Created rrdtool tracking bugs for this issue Affects: fedora-all [bug 969310]
Created rrdtool tracking bugs for this issue Affects: epel-5 [bug 969311]
(In reply to Kurt Seifried from comment #0) > Thomas Pollet (thomas.pollet) reports: > > Also, the rrdtool python module crashes on format string exploit > $ python -c "import rrdtool > rrdtool.graph('/tmp/out.png','-f','%n%n')" > Segmentation fault > From my point of view this is not a bug. It is python binding for rrdtool library which uses printf functionality for graph formatting. This mean the caller is responsible for the correct format (the same as with the printf call). However, I think we could add the format check into the library function as RFE, it shouldn't cost much. I will ask the upstream maintainer for his opinion. > this module is used by zenoss to create graphs (zenoss users are able to > pass arguments to rrdtool). > The zenoss shouldn't do that and if it do, it should parse and check the user input as user space application should always do. Well, to be honest we should add the check to rrdtool application too :) $ rrdtool graph /tmp/out.png -f '%n%n' *** %n in writable segment detected *** Aborted (core dumped)

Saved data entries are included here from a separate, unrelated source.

(** *** Representation *)

Definition here (a : receiver) (i : nat) : list nat := filter (fun j => (i, j) ∈ got a) (seq 0 (length (omsg i))).

Definition oset (a : receiver) (i : nat) : chunkSet :=
  mkSet (u16 (Z.of_nat i)) (oppi i) (map (fun j => omsg i !!! j) (here a i)).

Definition uset (k : nat) : chunkSet := mkSet 0 (uppi k) (umsg k).

Record represents (a : receiver) (r : reassemblyQueue) : Prop := {
  re_si : si r = sid;
  re_mode : useInterleaving r = false;
  re_next : nextSSN r = u16 (Z.of_nat (next a));
  re_ready : unordered_ r = map uset (ready a);
  re_past i : (i < next a)%nat -> full a i = true;
  re_ahead i j : (i, j) ∈ got a -> Z.of_nat i < Z.of_nat (next a) + 2 ^ 15;
  re_ordered : exists I, increasing I /\ (forall i, i ∈ I <-> (next a <= i)%nat /\ here a i <> [])
                 /\ ordered r = map (oset a) I;
  re_unordered : exists U, increasing U /\ (forall t, t ∈ U <-> pending a t) /\ unorderedChunks r = map uat U;
  re_window t t' : pending a t -> pending a t' -> Z.abs (Z.of_nat t - Z.of_nat t') < 2 ^ 31
}.
Context (Hso : sender_ok).

(** *** Ordered messages *)

Lemma here_spec a i j : j ∈ here a i <-> (j < length (omsg i))%nat /\ (i, j) ∈ got a.
Proof. unfold here. rewrite list_elem_of_filter, elem_of_seq. naive_solver lia. Qed.

Lemma here_bound a i : Forall (fun k => (k < length (omsg i))%nat) (here a i).
Proof. apply Forall_forall. by intros j [? _]%here_spec. Qed.

Lemma here_increasing a i : increasing (here a i).
Proof. apply sorted_filter_nat, sorted_seq. Qed.

Lemma full_spec a i : full a i = true <-> forall j, (j < length (omsg i))%nat -> (i, j) ∈ got a.
Proof.
  unfold full. rewrite bool_decide_eq_true, Forall_forall. setoid_rewrite elem_of_seq.
  split; intros H j Hj; apply H; lia.
Qed.

Lemma full_here a i : full a i = bool_decide (here a i = seq 0 (length (omsg i))).
Proof.
  unfold full. apply bool_decide_ext. rewrite Forall_forall. unfold here. split.
  - intros H. by apply filter_all.
  - intros H x Hx. rewrite <- H in Hx. by apply list_elem_of_filter in Hx as [? _].
Qed.

Lemma oset_complete a i : isComplete (oset a i) = full a i.
Proof.
  rewrite full_here. apply (complete_all _ _ _ _ _ _ (so_ordered Hso i)); [apply here_bound|apply here_increasing].
Qed.

Section Arrive.
Context (a : receiver) (i j : nat) (Hj : (j < length (omsg i))%nat) (Hnew : (i, j) ∉ got a).
Let a' := mkReceiver (next a) (got a ∪ {[(i, j)]}) (ugot a) (ready a).

Lemma here_add : here a' i = insert_at j (here a i).
Proof.
  unfold here. apply (filter_add (fun j => (i, j) ∈ got a)); [lia|done|]. intros x. simpl. set_solver.
Qed.

Lemma here_other i' : i' <> i -> here a' i' = here a i'.
Proof. intros Hi. unfold here. apply filter_ext_in. intros x _. simpl. set_solver. Qed.

Lemma oset_other i' : i' <> i -> oset a' i' = oset a i'.
Proof. intros Hi. unfold oset. by rewrite here_other. Qed.

Lemma set_push_here : set_push (oset a i) (omsg i !!! j) = (full a' i, oset a' i).
Proof.
  pose proof (so_ordered Hso i) as Hm. unfold set_push.
  assert (Hdup : existsb (fun c => tsn c =? tsn (omsg i !!! j)) (chunks (oset a i)) = false).
  { apply not_true_is_false. rewrite existsb_exists. intros (c & Hc & E%Z.eqb_eq). simpl in Hc.
    apply in_map_iff in Hc as (k & <- & Hk%list_elem_of_In%here_spec).
    assert (k = j) as -> by (apply (frag_tsn_eq _ _ _ _ _ _ Hm); tauto). tauto. }
  rewrite Hdup. simpl. unfold sortChunksByTSN.
  rewrite (sort_insert _ (fun k => omsg i !!! k)).
  - rewrite <- here_add. change (mkSet (u16 (Z.of_nat i)) (oppi i) (map (fun k => omsg i !!! k) (here a' i))) with (oset a' i).
    by rewrite oset_complete.
  - apply here_increasing.
  - rewrite here_spec. tauto.
  - intros x y Hx Hy. apply (frag_tsn_lt _ _ _ _ _ _ Hm).
    + apply elem_of_cons in Hx as [->|[? _]%here_spec]; done.
    + apply elem_of_cons in Hy as [->|[? _]%here_spec]; done.
Qed.

(** The SSNs of the messages in the window are distinct. *)
Lemma push_found I :
  increasing I -> i ∈ I -> (forall k, k ∈ I -> Z.abs (Z.of_nat k - Z.of_nat i) < 2 ^ 16) -> here a i <> [] ->
  pushToSet (map (oset a) I) (omsg i !!! j) = Some (full a' i, map (oset a') I).
Proof.
  pose proof (so_ordered Hso i) as Hm. intros HI Hin Hw Hne.
  destruct (frag _ _ _ _ _ _ Hm j Hj) as (_ & _ & _ & Hssn & _).
  induction HI as [|k I HI IH Hk]; [by apply not_elem_of_nil in Hin|]. cbn [map pushToSet].
  cbn [ssn oset]. rewrite Hssn. destruct (decide (k = i)) as [->|Hki].
  - rewrite Z.eqb_refl. cbn [chunks oset].
    destruct (here a i) as [|x l] eqn:Eh; [done|]. cbn [map andb].
    assert (Hx : x ∈ here a i) by (rewrite Eh; left). apply here_spec in Hx as [Hx Hgx].
    assert (Hxj : x <> j) by (intros ->; done).
    rewrite (frag_fragmented _ _ _ _ _ _ Hm x Hx). destruct (Nat.eqb_spec (length (omsg i)) 1) as [E1|_]; [lia|]. cbn [negb].
    rewrite set_push_here. f_equal. f_equal. f_equal. apply map_ext_in. intros k Hk'%list_elem_of_In.
    symmetry. apply oset_other. rewrite Forall_forall in Hk. specialize (Hk k Hk'). lia.
  - assert (Hne' : (u16 (Z.of_nat k) =? u16 (Z.of_nat i)) = false).
    { apply Z.eqb_neq. intros E%u16_close; [lia|]. apply Hw. left. }
    rewrite Hne'. cbn [andb]. apply elem_of_cons in Hin as [?|Hin]; [congruence|].
    rewrite IH; [|done|intros; apply Hw; by right]. simpl. by rewrite oset_other.
Qed.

Created attachment 756318 [details] Proposed patch > However, I think we could add the format check into the library function as RFE, it shouldn't cost much. I will ask the upstream maintainer for his opinion. Proposed patch.
Upstream ticket: https://github.com/oetiker/rrdtool-1.x/issues/396
Upstream documentation suggests that passing printf style arguments to 'rrdtool graph' is a feature of the the tool. As per: http://oss.oetiker.ch/rrdtool/doc/rrdgraph.en.html Therefore this issue cannot be considered as a security flaw.
Statement: Red Hat Security Response Team does not consider this flaw to be a security issue, since this is a documented feature of the application.
FYI the fix was merged upstream as #397, so it shouldn't be issue any more for user space applications that do not check the format.